Segundo a médica Lorena Mesquita, diretora-técnica do hospital e responsável pelo caso, o medicamento ajuda a retardar o avanço da doença. Ela afirma que o tratamento é essencial para a qualidade de vida e a independência de Luís. Sem o remédio, ele poderia precisar de cadeira de rodas.
“Perderia principalmente a marcha. Ele é uma criança que se a gente não fizer o tratamento ele vai ficar cadeirante”, iniciou a médica. “É uma doença que acomete meninos e leva principalmente a perdas motoras, ainda sem cura. Entre essas perdas motoras, está a perda da marcha, que pra uma criança é muito ruim, pois ela gosta de correr, pular e brincar”, disse a médica.
Sintomas e diagnóstico
A médica explica que os primeiros sintomas costumam surgir entre os 4 e 6 anos. No caso de Luís, os sinais apareceram nesse período. Ele é acompanhado há cerca de três anos, desde que a mãe, Ana Carolina dos Santos, percebeu a perda de força muscular. Após consultas e exames, os médicos confirmaram o diagnóstico e indicaram o uso do remédio.
O medicamento ainda não é registrado pela Agência Nacional de Vigilância Sanitária (Anvisa) e só pode ser usado a partir dos 6 anos.
Luta pelo medicamento
Na decisão, a Justiça considerou que o risco de não fornecer o remédio é maior do que possíveis efeitos colaterais. A advogada Laura Nascimento afirmou que o Duvyzat já é autorizado por agências dos Estados Unidos e da Europa. No entanto, o remédio ainda não foi aprovado pela Anvisa e não é oferecido pelo Sistema Único de Saúde (SUS).
De acordo com a advogada, a liberação do medicamento é inédita no Piauí. A ação foi protocolada em dezembro de 2025. "É um tratamento de altíssimo custo, custando R$ 6,5 milhões por ano. Agora conseguimos seis meses, e quando o prazo estiver acabando, pediremos uma nova remessa e seguir solicitando por tempo indeterminado. É uma vitória inédita no Piauí um paciente receber o Givinostat (Duvyzat)", iniciou.
"É uma conquista importante para esta família e também um símbolo de esperança para outras pessoas que enfrentam a mesma luta em busca de tratamentos para doenças raras", completou.
"Passei mal e chorei de alegria", diz mãe
A mãe do menino, Ana Carolina dos Santos, disse que considera o tratamento uma vitória. Segundo ela, a família não teria condições de pagar pelo remédio.

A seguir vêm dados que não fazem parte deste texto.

(** * ERA API v1 server: lifecycle and request-dispatch shell

  A shallow embedding of [cmd/server/main.go]: template bootstrap,
  the request pipeline built in [main] ([requestLogger] around the
  [ServeMux], [corsMiddleware] around [handleProcess]), the terminal
  handlers, the port lookup and the shutdown sequence.

  The Go standard library is the environment of the program.  Each
  library call the program makes is modelled by a definition that
  states, in its comment, which part of the documented behaviour it
  covers. *)

From stdpp Require Import gmap strings list sorting.
From Stdlib Require Import ZArith Lia Ascii.

Local Open Scope Z_scope.

(** ** Text *)

Module Text.

Definition dq : string := String "034"%char "".
Definition nl : string := String "010"%char "".
Definition tab : string := String "009"%char "".

(** [quoted s] is [s] between two double quotes. *)
Definition quoted (s : string) : string := dq +:+ s +:+ dq.

(** [tabs n] is [n] horizontal tabs. *)
Fixpoint tabs (n : nat) : string :=
  match n with
  | O => ""
  | S k => tab +:+ tabs k
  end.

Fixpoint join (sep : string) (l : list string) : string :=
  match l with
  | [] => ""
  | [x] => x
  | x :: rest => x +:+ sep +:+ join sep rest
  end.

(** [fmt.Sprintf] for formats whose only verb is [%s] and whose
    operands are strings.  An operand is copied as it is; a verb
    without operand prints [%!s(MISSING)], operands left over are
    reported after the text. *)
Definition extra (args : list string) : string :=
  match args with
  | [] => ""
  | _ => "%!(EXTRA " +:+ join ", " ((λ a, "string=" +:+ a) <$> args) +:+ ")"
  end.

Fixpoint Sprintf (format : string) (args : list string) : string :=
  match format with
  | "" => extra args
  | String "%"%char (String "s"%char rest) =>
      match args with
      | a :: args' => a +:+ Sprintf rest args'
      | [] => "%!s(MISSING)" +:+ Sprintf rest []
      end
  | String c rest => String c (Sprintf rest args)
  end.

(** A text without percent sign holds no verb. *)
Fixpoint plain (s : string) : bool :=
  match s with
  | "" => true
  | String c rest => negb (Ascii.eqb c "%"%char) && plain rest
  end.

(** [strings.HasSuffix]. *)
Definition HasSuffix (s suffix : string) : bool :=
  String.prefix (String.rev suffix) (String.rev s).

End Text.

(** ** Process environment and configuration *)

Module Config.

Definition defaultPort : string := "8080".

(** [os.Getenv]: the value of the variable, empty when it is unset. *)
Definition Getenv (env : gmap string string) (key : string) : string :=
  default "" (env !! key).

(** [getEnvOrDefault], main.go 221-226. *)
Definition getEnvOrDefault (env : gmap string string)
    (key defaultValue : string) : string :=
  let value := Getenv env key in
  if decide (value ≠ "") then value else defaultValue.

(** The loaded templates: base name and text of each parsed file, in
    the order [ParseGlob] read them. *)
Definition Template : Type := list (string * string).

(** [ServerConfig], main.go 35-39; the logger is the one process-wide
    sink and is kept in the program state. *)
Record ServerConfig := {
  port : string;
  templates : Template;
}.

(** The configuration built in [main], main.go 117-121. *)
Definition initConfig (env : gmap string string) (tmpl : Template)
    : ServerConfig :=
  {| port := getEnvOrDefault env "PORT" defaultPort; templates := tmpl |}.

End Config.

(** ** Errors and log records *)

Module Go.

(** The [syscall.Errno] values the model distinguishes. *)
Inductive Errno := ENOENT | ENOTDIR | EISDIR | EEXIST.

(** A path is the list of its slash-separated elements:
    [internal/templates] is [["internal"; "templates"]], and
    [filepath.Join dir name] is [dir ++ [name]].  The empty path is the
    working directory. *)
Definition path : Type := list string.

(** The [error] values that reach the program. *)
Inductive error :=
| PathError (op : string) (p : path) (e : Errno)  (* *fs.PathError *)
| ErrNoMatch (pattern : path)    (* html/template: pattern matches no files *)
| ErrTemplate (name : string)    (* the template text does not parse *)
| DeadlineExceeded               (* context.DeadlineExceeded *)
| ErrOther (msg : string).

(** [os.IsNotExist]: true of a [PathError] (or link or syscall error)
    that carries [ENOENT], false of every error built by [fmt.Errorf]
    or [errors.New]. *)
Definition IsNotExist (err : error) : bool :=
  match err with
  | PathError _ _ ENOENT => true
  | _ => false
  end.

Inductive result (A : Type) :=
| Ok (a : A)
| Err (err : error).
Arguments Ok {A} a.
Arguments Err {A} err.

Inductive Signal := Interrupt | SIGTERM.

(** [slog] records: level, message and the key-value pairs. *)
Inductive Level := LevelInfo | LevelError.

Inductive Value :=
| VString (s : string)
| VPath (p : path)
| VError (err : error)
| VInt (n : Z)
| VDuration (d : Z)
| VSignal (sig : Signal).

Record Record_ := {
  level : Level;
  message : string;
  attrs : list (string * Value);
}.

Definition Info (msg : string) (kv : list (string * Value)) : Record_ :=
  {| level := LevelInfo; message := msg; attrs := kv |}.
Definition Error (msg : string) (kv : list (string * Value)) : Record_ :=
  {| level := LevelError; message := msg; attrs := kv |}.

End Go.

(** ** The file system *)

Module FS.
Import Go.

(** What a path names.  Every node is readable and writable by the
    process (permissions are not modelled).  [Dangling] is a symbolic
    link whose target is missing; [creatable] tells whether the
    directory of the target exists, so that opening the link for
    writing creates the target.  A link to a directory or to a file
    stands as that directory or file. *)
Inductive node :=
| Dir
| File (data : string)
| Dangling (creatable : bool).

(** The directory tree, flattened: each existing path with its node.
    The working directory [[]] always exists. *)
Definition at_ (fs : gmap path node) (p : path) : option node :=
  match p with
  | [] => Some Dir
  | _ => fs !! p
  end.

(** Path resolution as the kernel does it: from [seen], one element of
    [rest] at a time, each one looked up in a directory.  With
    [follow], a symbolic link in last position is followed. *)
Fixpoint walk (follow : bool) (fs : gmap path node) (seen rest : path)
    : Errno + node :=
  match rest with
  | [] =>
      match at_ fs seen with
      | None => inl ENOENT
      | Some (Dangling c) => if follow then inl ENOENT else inr (Dangling c)
      | Some n => inr n
      end
  | c :: rest' =>
      match at_ fs seen with
      | Some Dir => walk follow fs (seen ++ [c]) rest'
      | Some (File _) => inl ENOTDIR
      | Some (Dangling _) | None => inl ENOENT
      end
  end.

(** [os.Stat] and [os.Lstat]. *)
Definition Stat (fs : gmap path node) (p : path) : result node :=
  match walk true fs [] p with
  | inr n => Ok n
  | inl e => Err (PathError "stat" p e)
  end.

Definition Lstat (fs : gmap path node) (p : path) : result node :=
  match walk false fs [] p with
  | inr n => Ok n
  | inl e => Err (PathError "lstat" p e)
  end.

(** [child_of dir p] is [Some name] when [p] is [dir ++ [name]]. *)
Fixpoint child_of (dir p : path) : option string :=
  match dir, p with
  | [], [name] => Some name
  | d :: dir', c :: p' => if decide (d = c) then child_of dir' p' else None
  | _, _ => None
  end.

(** [Readdirnames(-1)] on the opened directory, followed by
    [slices.Sort]: the names in directory [dir], in byte order. *)
Definition Readdirnames (fs : gmap path node) (dir : path) : list string :=
  merge_sort String.le (omap (child_of dir) (map_to_list fs).*1).

(** [filepath.Match] for the patterns of this program: literal text,
    or one leading [*] followed by literal text.  A file name holds no
    separator, so the star matches any beginning of it. *)
Definition Match (pattern name : string) : bool :=
  match pattern with
  | String "*"%char lit => Text.HasSuffix name lit
  | _ => bool_decide (pattern = name)
  end.
(** One iteration of "for entry in entries". *)
Definition classify (fs : FileSystem) (st : Classified) (entry : Path)
  : Classified :=
  if negb (fs_is_file fs entry) then st
  else
    let filename := name entry in
    if str_in filename SKIP_FILES then
      {| cl_skipped := cl_skipped st ++ [entry];
         json_files := json_files st;
         media_files := media_files st |}
    else if is_metadata_json filename then
      match get_media_filename_from_json filename with
      | Some media_name =>
          if String.eqb media_name "" then st       (* "if media_name:" *)
          else
            {| cl_skipped := cl_skipped st;
               json_files :=
                 dict_set (json_files st) (joinpath (parent entry) media_name)
                          entry;
               media_files := media_files st |}
      | None => st
      end
    else if is_media_file filename then
      {| cl_skipped := cl_skipped st;
         json_files := json_files st;
         media_files := set_add (media_files st) entry |}
    else st.

(** The locals of the second loop. *)
Record Matched := {
  m_pairs : list MediaFilePair;
  m_orphan_jsons : list Path;
  matched_media : list Path
}.
(** *** [new Date(string)] for the standard date-time format *)

Definition num2 (a b : N) : option Z :=
  match Json.digit a, Json.digit b with
  | Some x, Some y => Some (Z.of_N (x * 10 + y))
  | _, _ => None
  end.

Definition all_digits (s : jsstring) : option Z :=
  match Json.take_digits s with
  | (ds, []) => Some (Z.of_N (Json.digits_value ds))
  | _ => None
  end.

(** The year: four digits, or a sign and six digits (minus zero excluded). *)
Definition parse_year (s : jsstring) : option (Z * jsstring) :=
  match s with
  | sg :: a :: b :: c :: d :: e :: f :: r =>
      if (sg =? 43)%N || (sg =? 45)%N then
        match all_digits [a; b; c; d; e; f] with
        | Some y =>
            if (sg =? 45)%N then (if y =? 0 then None else Some (- y, r))
            else Some (y, r)
        | None => None
        end
      else match all_digits [sg; a; b; c] with
           | Some y => Some (y, d :: e :: f :: r)
           | None => None
           end
  | a :: b :: c :: d :: r =>
      match all_digits [a; b; c; d] with
      | Some y => Some (y, r)
      | None => None
      end
  | _ => None
  end.

(** An optional [-NN] field, 1 when it is left out. *)
Definition parse_dash2 (s : jsstring) : option (option Z * jsstring) :=
  match s with
  | 45%N :: a :: b :: r =>
      match num2 a b with
      | Some n => Some (Some n, r)
      | None => None
      end
  | _ => Some (None, s)
  end.

(** [THH:mm:ss] up to the end of the string. *)
Definition parse_time (s : jsstring) : option Z :=
  match s with
  | [84; h1; h2; 58; m1; m2; 58; s1; s2]%N =>
      match num2 h1 h2, num2 m1 m2, num2 s1 s2 with
      | Some h, Some m, Some sec =>
          if ((h <=? 23) && (m <=? 59) && (sec <=? 59))
             || ((h =? 24) && (m =? 0) && (sec =? 0))
          then Some (MakeTime h m sec 0) else None
      | _, _, _ => None
      end
  | _ => None
  end.

(** A date (year, year-month or year-month-day) followed by a time without
    a zone offset, all fields in range: the local time value it denotes. *)
Definition parse_local (s : jsstring) : option Z :=
  match parse_year s with
  | None => None
  | Some (y, r1) =>
      match parse_dash2 r1 with
      | None => None
      | Some (om, r2) =>
          match (match om with
                 | None => Some (None, r2)
                 | Some _ => parse_dash2 r2
                 end) with
          | None => None
          | Some (od, r3) =>
              let m := match om with Some m => m | None => 1 end in
              let d := match od with Some d => d | None => 1 end in
              if (1 <=? m) && (m <=? 12) && (1 <=? d) && (d <=? DaysInMonth y m)
              then match parse_time r3 with
                   | Some tm => Some (MakeDate (MakeDay y (m - 1) d) tm)
                   | None => None
                   end
              else None
          end
      end
  end.

(** [new Date(s)] for a string that ends in a time without offset, as
    [formatDate] builds it: the standard format is read as local time;
    any other text is left to the engine's own parser. *)
Definition new_Date_string (eng : Engine) (s : jsstring) : DateValue :=
  match parse_local s with
  | Some lt => TimeClip (UTC eng lt)
  | None =>
      match hostDateParse eng s with
      | Some t => TimeClip t
      | None => None
      end
  end.

End JsDate.

(* ================================================================== *)
(** ** Application state, document and host *)
(* ================================================================== *)

Record Coords := { latitude : JsVal; longitude : JsVal }.

Record WeatherData := {
  temperature : float;
  condition : jsstring;
  waves : jsstring;
  windSpeed : float;
  humidity : float;
  uvIndex : float;
  source : jsstring
}.

Record Cleanup := {
  id : N;
  name : jsstring;
  lat : float;
  lon : float;
  volunteers : N;
  date : jsstring;
  isNext : option bool          (* the property is absent on most entries *)
}.

(** [appState] (part_000 lines 11-21). *)
Record AppState := {
  userLocation : option Coords;           (* null or { latitude, longitude } *)
  weatherData : option WeatherData;
  forecastData : JsVal;
  cleanups : list Cleanup;
  userPreferences : Props
}.

(** What an element shows: the markup the page shipped with, or what the
    script last assigned to its [innerHTML], kept as the values that fill
    the holes of the template. *)
Inductive Content (A : Type) :=
| PageMarkup
| Written (a : A).
Arguments PageMarkup {A}.

Record WeatherCard := {
  wc_icon : jsstring;
  wc_temp : float;              (* Math.round(weatherData.temperature) *)
  wc_tempUnit : jsstring;
  wc_condition : jsstring;
  wc_waves : jsstring;
  wc_windSpeed : float;
  wc_speedUnit : jsstring;
  wc_humidity : float;
  wc_uvIndex : float;
  wc_source : jsstring          (* weatherData.source || 'NEA' *)
}.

"Pra mim é uma vitória, pois não é fácil. Há três anos que eu caminho pra cá pro Lucídio Portella, então é uma felicidade imensa. Quando me ligaram avisando, sobre a liberação do remédio, eu passei uma semana doente de tanta alegria, porque é uma medicação muito cara e eu não tinha condições de comprar", iniciou Ana Carolina dos Santos, mãe do menino.
Ela contou ainda que Luís sempre lidou bem com as limitações da doença e está animado com o início do novo tratamento. "Ele entende o problema dele, pois conversamos muito com ele sobre, falamos a verdade pra ele, para que ele tenha essa noção e confiança", concluiu a mulher.
Luís Henrique seguirá com o tratamento por tempo indeterminado. Ele recebeu quantidade suficiente do medicamento para seis meses. A dose é administrada por via oral pela própria família, sem necessidade de deslocamento de Oeiras para Teresina.